Esquisse d’un cahier des charges pour de tels services en ligne
0- Il y aura une période de test, car il sera important de tenir compte de l’usage réel par les contributeurs.

1- Des espaces personnels
Ces espaces sont, quant à leur forme, tous identiques.
Il s’agit
a- d’une part, d’une série de « masques » : des pages (1500 caractères = 250 mots à peu près) comportant des « amorces de phrase » (voir plus bas) qu’il est suggéré de prolonger,
b- d’autre part, de pages vierges sans « amorces de phrase », où il est également possible d’écrire (1500 caractères),
c- d’un outil de gestion
de mon espace personnel :
– ma dénomination (pseudo, initiales, nombre, ou autre), mais pas d’identité officielle, et pas de lien affiché avec mon e-mail, page FB, etc.

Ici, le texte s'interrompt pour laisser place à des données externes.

(** * init_ddk: the marker-delimited section updater and the download guard

    A shallow embedding of [src/init/init_ddk.py].

    - Text is [string].  [_update_file] is given the target file as
      Python's text layer hands it to the script: the file is opened with
      universal newlines, so a carriage return, alone or before a line feed,
      is read as a line feed.  What is written is stored as it is given.
      [as_read] makes the text read from the text stored; a call that
      follows another one is given [as_read] of what the first one left.
    - [lines_of] is the iteration [for line in input_file]: every line keeps
      its terminating newline, only the last one may lack it.
    - The loop of [_update_file] is a fold of [loop_body] over those lines,
      on a record holding the three flags and the calls of
      [output_file.write].
    - The file system is a finite map from paths to contents; [_update_file]
      is the sequence of operations the method performs on it.
    - [_get_url] and [_download] are written over an arbitrary
      implementation of [str.format], [urllib.parse.quote] and
      [subprocess.check_call]. *)

From stdpp Require Import base list strings gmap.
From Stdlib Require Import Ascii.

(** ** Text *)

Module Text.

(** The line feed, ["\n"] in the source. *)
Definition nl_char : ascii := "010"%char.
Definition nl : string := String nl_char "".

Definition is_nl (c : ascii) : bool := bool_decide (c = nl_char).

(** [for line in input_file]: the lines of a text, each with its line feed. *)
Fixpoint lines_of (s : string) : list string :=
  match s with
  | "" => []
  | String c s' =>
      if is_nl c then String c "" :: lines_of s'
      else match lines_of s' with
           | [] => [String c ""]
           | l :: ls => String c l :: ls
           end
  end.

(** The text made of pieces written one after the other. *)
Definition text_of (ws : list string) : string := foldr String.app "" ws.

(** [complete s]: [s] is empty or ends with a line feed. *)
Fixpoint complete (s : string) : bool :=
  match s with
  | "" => true
  | String c "" => is_nl c
  | String _ s' => complete s'
  end.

– mes coordonnées géographiques (latitude et longitude)
– autres coordonnées, qui ne seront pas publiques (pour un contact par les gestionnaires ou par un autre contributeur via le « sas »)

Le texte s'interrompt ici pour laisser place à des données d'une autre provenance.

(** On a readable frame the dispatcher either writes the image (proper
    geometry) or returns the buffer as it was (a negative dimension). *)
Lemma dispatch_cases (yPlane uPlane vPlane : gmap Z byte)
    (width height yRowStride uvRowStride uvPixelStride : Z)
    (USE_NEON : bool) (out : gmap Z byte) :
  frame_readable yPlane uPlane vPlane width height yRowStride uvRowStride
    uvPixelStride ->
  (0 <= width /\ 0 <= height /\
   exists out',
     convertYuv420ToRgb yPlane uPlane vPlane width height yRowStride
       uvRowStride uvPixelStride USE_NEON out = Some out' /\
     image_written yPlane uPlane vPlane width height yRowStride uvRowStride
       uvPixelStride
       (fun col => if USE_NEON then neon_path_pixel width col
                   else scalar_pixel) out out') \/
  ((width < 0 \/ height < 0) /\
   convertYuv420ToRgb yPlane uPlane vPlane width height yRowStride
     uvRowStride uvPixelStride USE_NEON out = Some out).
Proof.
  intros Hread.
  destruct (decide (0 <= width /\ 0 <= height)) as [[Hw Hh]|Hneg].
  - left. split; [exact Hw|]. split; [exact Hh|].
    apply dispatch_image; assumption.
  - right. split; [lia|]. unfold convertYuv420ToRgb.
    destruct USE_NEON; [apply neon_degenerate | apply scalar_degenerate]; lia.
Qed.

Lemma dispatch_defined_readable (yPlane uPlane vPlane : gmap Z byte)
    (width height yRowStride uvRowStride uvPixelStride : Z)
    (USE_NEON : bool) (out : gmap Z byte) :
  is_Some (convertYuv420ToRgb yPlane uPlane vPlane width height yRowStride
             uvRowStride uvPixelStride USE_NEON out) ->
  frame_readable yPlane uPlane vPlane width height yRowStride uvRowStride
    uvPixelStride.
Proof.
  intros Hdef.
  destruct (decide (0 <= width /\ 0 <= height)) as [[Hw Hh]|Hneg].
  - unfold convertYuv420ToRgb in Hdef. destruct USE_NEON.
    + apply (neon_defined_iff _ _ _ _ _ _ _ _ out Hw Hh). exact Hdef.
    + apply (scalar_defined_iff _ _ _ _ _ _ _ _ out Hw Hh). exact Hdef.
  - intros row col Hrow Hcol. lia.
Qed.

(** ** Where the kernel is defined *)

(** X1. The dispatcher (hence either path) is defined exactly on the
    frames in which every pixel has its three samples: the eight-byte
    loads and four-sample chroma loop of the NEON path touch no byte that
    the scalar path does not read, and neither path skips one. *)
Theorem kernel_defined_iff_readable
    (yPlane uPlane vPlane : gmap Z byte)
    (width height yRowStride uvRowStride uvPixelStride : Z)
    (USE_NEON : bool) (out : gmap Z byte) :
  is_Some (convertYuv420ToRgb yPlane uPlane vPlane width height yRowStride
             uvRowStride uvPixelStride USE_NEON out)
  <-> frame_readable yPlane uPlane vPlane width height yRowStride
        uvRowStride uvPixelStride.
Proof.
  split; [apply dispatch_defined_readable|].
  intros Hread.
  destruct (dispatch_cases yPlane uPlane vPlane width height yRowStride
              uvRowStride uvPixelStride USE_NEON out Hread)
    as [(_ & _ & out' & -> & _) | (_ & ->)]; eauto.
Qed.

Lemma plane_coversb_spec (p : gmap Z byte) (n : Z) :
  plane_coversb p n = true -> plane_covers p n.
Proof.
  intros Hb i Hi. unfold plane_coversb in Hb.
  pose proof (forallb_seqZ _ _ _ Hb i ltac:(lia)) as H. cbv beta in H.
  apply bool_decide_eq_true in H. exact H.
Qed.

– auto-présentation en 5 lignes
– liens vers d’autres espaces en ligne
– etc.
et de ses liens avec l’espace partagé (ci-dessous) :
– lien avec l’accueil de l’espace partagé
– lien direct avec « ma » page perso
– y afficher l’un des textes répliqués de mon espace perso
– modifier ou supprimer ce texte
– ou (plus tard) enregistrer une vidéo, la supprimer

2- Un espace partagé
a- Accueil général
. Présentation d’ensemble
. Trois ou quatre échantillons de Pages perso, au hasard (pour que ceux qui ne contribuent pas encore voient un peu de quoi il s’agit)
. Mentions légales concernant le site
. Aux abris ; toutes les précautions pour naviguer dans le site
. Textes rappelant quels sont nos droits fondamentaux
. Contact
. Presse
b- Contribuer à cet espace partagé
– Le lien s’établit automatiquement depuis l’espace perso (aucune possibilité d’écrire directement dans l’espace partagé), et inversement cette page dans l’espace partagé est reliée à l’espace perso (p.ex. pour lire plus amplement, ou contacter, un contributeur).

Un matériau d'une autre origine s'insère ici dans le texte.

(** * QUnfold: the QUBO formulation engine of [QUnfoldQUBO.py]

    A shallow embedding of [src/QUnfold/core/QUnfoldQUBO.py]: response
    normalisation, the encoding bound and the logarithmically encoded
    variables, the Hamiltonian, and the two solving methods with their
    decoding step.

    Conventions of the embedding.
    - numpy's float64 entries are exact rationals ([Qc]); rounding is not
      modelled, so every statement below is about the arithmetic the code
      asks for, not about its floating-point evaluation.
    - A Python exception is the [Raise] branch of [result].
    - The caller's response matrix is an object in a heap of 2-D arrays, so
      that copying ([np.copy]) and aliasing ([self.R = response]) are
      visible; 1-D temporaries are plain lists.
    - The samplers of [dwave] are opaque: they are function parameters.
    - A sample set is the list of its samples in the order in which
      pyqubo's [decode_sampleset] lists them decoded; where a statement is
      about the order in which the sample set itself iterates, the step
      from that order to the decoding order is an explicit function. *)

From Stdlib Require Import ZArith QArith Qcanon Lia.
From stdpp Require Import base numbers list gmap strings pretty.

Local Open Scope Qc_scope.

(** ** Exceptions and fallible computations *)

Inductive error :=
  | ValueError
  | IndexError
  | KeyError
  | AssertionError
  | ZeroDivisionError.

Inductive result (A : Type) :=
  | Ok (a : A)
  | Raise (e : error).
Arguments Ok {A} a.
Arguments Raise {A} e.

Global Instance result_ret : MRet result := @Ok.
Global Instance result_bind : MBind result := λ A B f m,
  match m with Ok a => f a | Raise e => Raise e end.
Global Instance result_fmap : FMap result := λ A B f m,
  match m with Ok a => Ok (f a) | Raise e => Raise e end.

Definition is_Ok {A} (m : result A) : Prop := ∃ a, m = Ok a.
Definition is_Raise {A} (m : result A) : Prop := ∃ e, m = Raise e.

(** [l[i]] on a Python list or a 1-D array: out of range raises. *)
Definition getitem {A} (l : list A) (i : nat) : result A :=
  match l !! i with Some a => Ok a | None => Raise IndexError end.

(** A comprehension or a loop whose body may raise. *)
Fixpoint mapM {A B} (f : A → result B) (l : list A) : result (list B) :=
  match l with
  | [] => Ok []
  | a :: l => b ← f a; bs ← mapM f l; Ok (b :: bs)
  end.

Fixpoint foldlM {A B} (f : B → A → result B) (b : B) (l : list A) : result B :=
  match l with
  | [] => Ok b
  | a :: l => b' ← f b a; foldlM f b' l
  end.

(** ** Numbers *)

Definition Qcabs (x : Qc) : Qc := if decide (0 ≤ x) then x else - x.

(** Python's [sum] and [np.sum] over a 1-D sequence: left-to-right
    accumulation from 0. *)
Definition qsum (v : list Qc) : Qc := foldl Qcplus 0 v.

(** Sum of [f k] for [k] in [range(n)]. *)
Definition sum_range (n : nat) (f : nat → Qc) : Qc := qsum (map f (seq 0 n)).

(** [2 ** e] for an integral exponent. *)
Definition pow2 (e : Z) : Qc :=
  if decide (0 ≤ e)%Z then Qc_of_Z (2 ^ e) else / Qc_of_Z (2 ^ (- e)).

(** The values [2 ** np.floor(...)] takes in [_define_variables]. *)
Inductive npfloat :=
  | Finite (q : Qc)
  | NaN.

(** [np.floor(np.log2(s))]: an integral float for [s > 0], [-inf] at 0 and
    [nan] below.  The integral value [e] is kept as an integer.  For
    [s = p/q > 0] the candidate [log2 p - log2 q] is at most one above the
    floor of the logarithm; one comparison decides. *)
Inductive flog :=
  | FExp (e : Z)
  | FNegInf
  | FNaN.

Definition pow2_le (e p q : Z) : bool :=
  if decide (0 ≤ e)%Z then bool_decide (2 ^ e * q ≤ p)%Z
  else bool_decide (q ≤ p * 2 ^ (- e))%Z.

Definition floor_log2 (s : Qc) : Z :=
  let p := Qnum s in
  let q := Z.pos (Qden s) in
  let e := (Z.log2 p - Z.log2 q)%Z in
  if pow2_le e p q then e else (e - 1)%Z.

Definition np_floor_log2 (s : Qc) : flog :=
  if decide (0 < s) then FExp (floor_log2 s)
  else if decide (s = 0) then FNegInf
  else FNaN.

(** [2 ** x] on such a float. *)
Definition py_pow2 (x : flog) : npfloat :=
  match x with
  | FExp e => Finite (pow2 e)
  | FNegInf => Finite 0
  | FNaN => NaN
  end.

(** [int(x)]: truncation towards zero; [int(nan)] raises [ValueError]. *)
Definition py_int (x : npfloat) : result Z :=
  match x with
  | Finite q => Ok (Z.quot (Qnum q) (Z.pos (Qden q)))
  | NaN => Raise ValueError
  end.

– Un – un seul – des textes de l’espace perso est introduit
– Deux mots-clés sont choisis pour ce texte
c- Consulter cet espace partagé, si je suis moi-même contributeur (car les non-contributeurs n’y accèdent pas complètement)
– Lire un texte aléatoirement affiché ou en consulter d’autres aléatoirement, ou par mots-clés, ou par position géographique, ou par langue, ou par âge, etc ?
– Contacter un autre contributeur via le « sas » (système d’adressage sécurisé) : je peux écrire à quelqu’un d’autre, qui peut me répondre directement sans passer par le site ; celui-ci ne garde aucune trace de cette correspondance.
Le système d’adressage sécurisé, rend impossible de connaître publiquement l’identité d’un contributeur si celui-ci n’en prend pas l’initiative (2).
d- Gestion de cet espace partagé
Comptages
par mots-clés
par géographie
Gestion
par mots-clés
par géographie
Recherche de mots légalement prohibés

Des amorces de phrase seront fournies à ceux et celles qui auraient de la peine à écrire.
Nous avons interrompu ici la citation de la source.